Porque eu declararei a minha iniquidade; afligir-me-ei por causa do meu pecado.
Sentir tristeza por ter escolhido pecar, é um claro indício de que o espírito de Deus convenceu o arrependido de que aquilo que foi feito é mal e deve ser evitado para o seu próprio bem.
Se arrepender do pecado praticado é o primeiro e mais importante passo, mas isso não é o suficiente para resolver o problema do pecado, é necessário fazer um pouco mais.
Além do arrependimento é necessário também a confissão. Quem abre a sua boca e o seu coração para confessar o seu delito, não está apenas reconhecendo seu erro de forma concreta, mas está se livrando de uma carga pesada demais para ser suportada.

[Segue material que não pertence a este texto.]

Lemma binarySearch_loop_range (fuel : nat) : forall left right lastValidPage,
  lo <= lastValidPage <= hi -> lo <= left -> right <= hi ->
  spec (fun _ => True) within
       (binarySearch_loop fuel ctx checker left right lastValidPage).
Proof.
  induction fuel as [| fuel IH]; intros left right lv Hlv Hl Hr;
    cbn [binarySearch_loop].
  - apply spec_out_of_fuel.
  - destruct (Z.leb_spec left right) as [Hle | Hgt];
      [| apply spec_ret; intros _; exact Hlv].
    destruct (ctx_Err ctx); [apply spec_ret; discriminate |].
    rewrite mid_exact by int_range.
    pose proof (quot2_bounds (right - left) ltac:(lia)) as Hq.
    set (mid := left + Z.quot (right - left) 2) in *.
    eapply spec_bind; [now apply spec_call |].
    intros r ->. destruct (checker ctx mid) as [hasData [err |]]; cbn.
    + apply spec_ret. discriminate.
    + destruct hasData.
      * rewrite add_exact by int_range. apply IH; lia.
      * rewrite sub_exact by int_range. apply IH; lia.
Qed.

Lemma linearScan_range (fuel : nat) : forall left page lastValidPage,
  lo <= lastValidPage <= hi -> lo <= left -> page <= hi ->
  spec (fun _ => True) within
       (linearScan fuel ctx checker left page lastValidPage).
Proof.
  induction fuel as [| fuel IH]; intros left page lv Hlv Hl Hp; cbn [linearScan].
  - apply spec_out_of_fuel.
  - rewrite Z.geb_leb. destruct (Z.leb_spec left page) as [Hle | Hgt];
      [| apply spec_ret; intros _; exact Hlv].
    eapply spec_bind; [now apply spec_call |].
    intros r ->. destruct (checker ctx page) as [hasData [err |]]; cbn.
    + apply spec_ret. discriminate.
    + destruct hasData; [apply spec_ret; intros _; cbn; lia |].
      rewrite sub_exact by int_range. apply IH; lia.
Qed.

Quando confessamos as nossas iniquidades, estamos nos livrando do pecado, como alguém que coloca para fora uma comida que lhe está fazendo mal. Se o corpo não conseguir eliminar esse mal, certamente virá a óbito. Semelhantemente ocorre com o pecado.
Outro gravíssimo problema do pecado não confessado é o sentimento de culpa. As nossas culpas são fardos muito pesados para levarmos sozinhos. É preciso pedir ajuda a quem nos ama e pode aliviar esse fardo (Mt 11.28). Confessar nossos pecados a Deus e pedir a Jesus que interceda pelo nosso perdão é buscar a cura dessa doença e viver.
Nenhum homem suporta carregar o peso de um delito não confessado e abandonado. Quando confessamos as nossas culpas Àquele que pode nos perdoar os pecados e nos purificar de toda a injustiça (1Jo 1.9), Ele perdoa, purifica e justifica.
Na prática do pecado há um prazer momentâneo, quando na verdade é um engodo promovido pela carne que é imediatista e oportunista sem medir consequências. No final, o fruto do pecado não confessado e abandonado é a angústia e muito sofrimento.
Insistir nesse erro é agravar ainda mais a doença, e por consequência também aumentar a dor. Mas, na confissão da culpa e no abandono do pecado, que traz perturbações no espírito, se encontra a cura e a libertação.
Vivemos numa época onde as pessoas buscam se livrar das suas angústias não por meio da confissão dos seus pecados, mas por meio do riso fácil, indo a um show de comediantes. Riem de situações deploráveis em que os seres humanos são humilhados, chacoteados, zombados e maltratados.
Muitas vezes pagam para rir em shows que exploram as desgraças alheias. Riem dos sofrimentos daqueles que foram criados à imagem de Deus para serem sábios, saudáveis e puros de coração. Quanta falta de sabedoria e sobra muita incoerência.
Não podemos fugir do nosso problema íntimo, observando o que ocorre com os outros no mundo externo. Não resolverá o nosso problema se acharmos engraçado o embriagado que não consegue ficar em pé; O homossexual que expõe seu corpo ou faz gracejos, como se estivesse rindo da própria desgraça; Das “pegadinhas”, expondo pessoas à grandes sustos e situações vexatórias; etc.
Tudo isso parece tão normal que as pessoas já não têm mais noção do real perigo que o pecado representa para suas vidas. Não podemos sorrir por dentro enquanto o pecado não for confessado e abandonado. Somente na confissão encontraremos a paz e a esperança.
“O que encobre as suas transgressões nunca prosperará, mas o que as confessa e deixa, alcançará misericórdia” (Pv 28.13).
Deus e Cristo Jesus sejam louvados! Amém.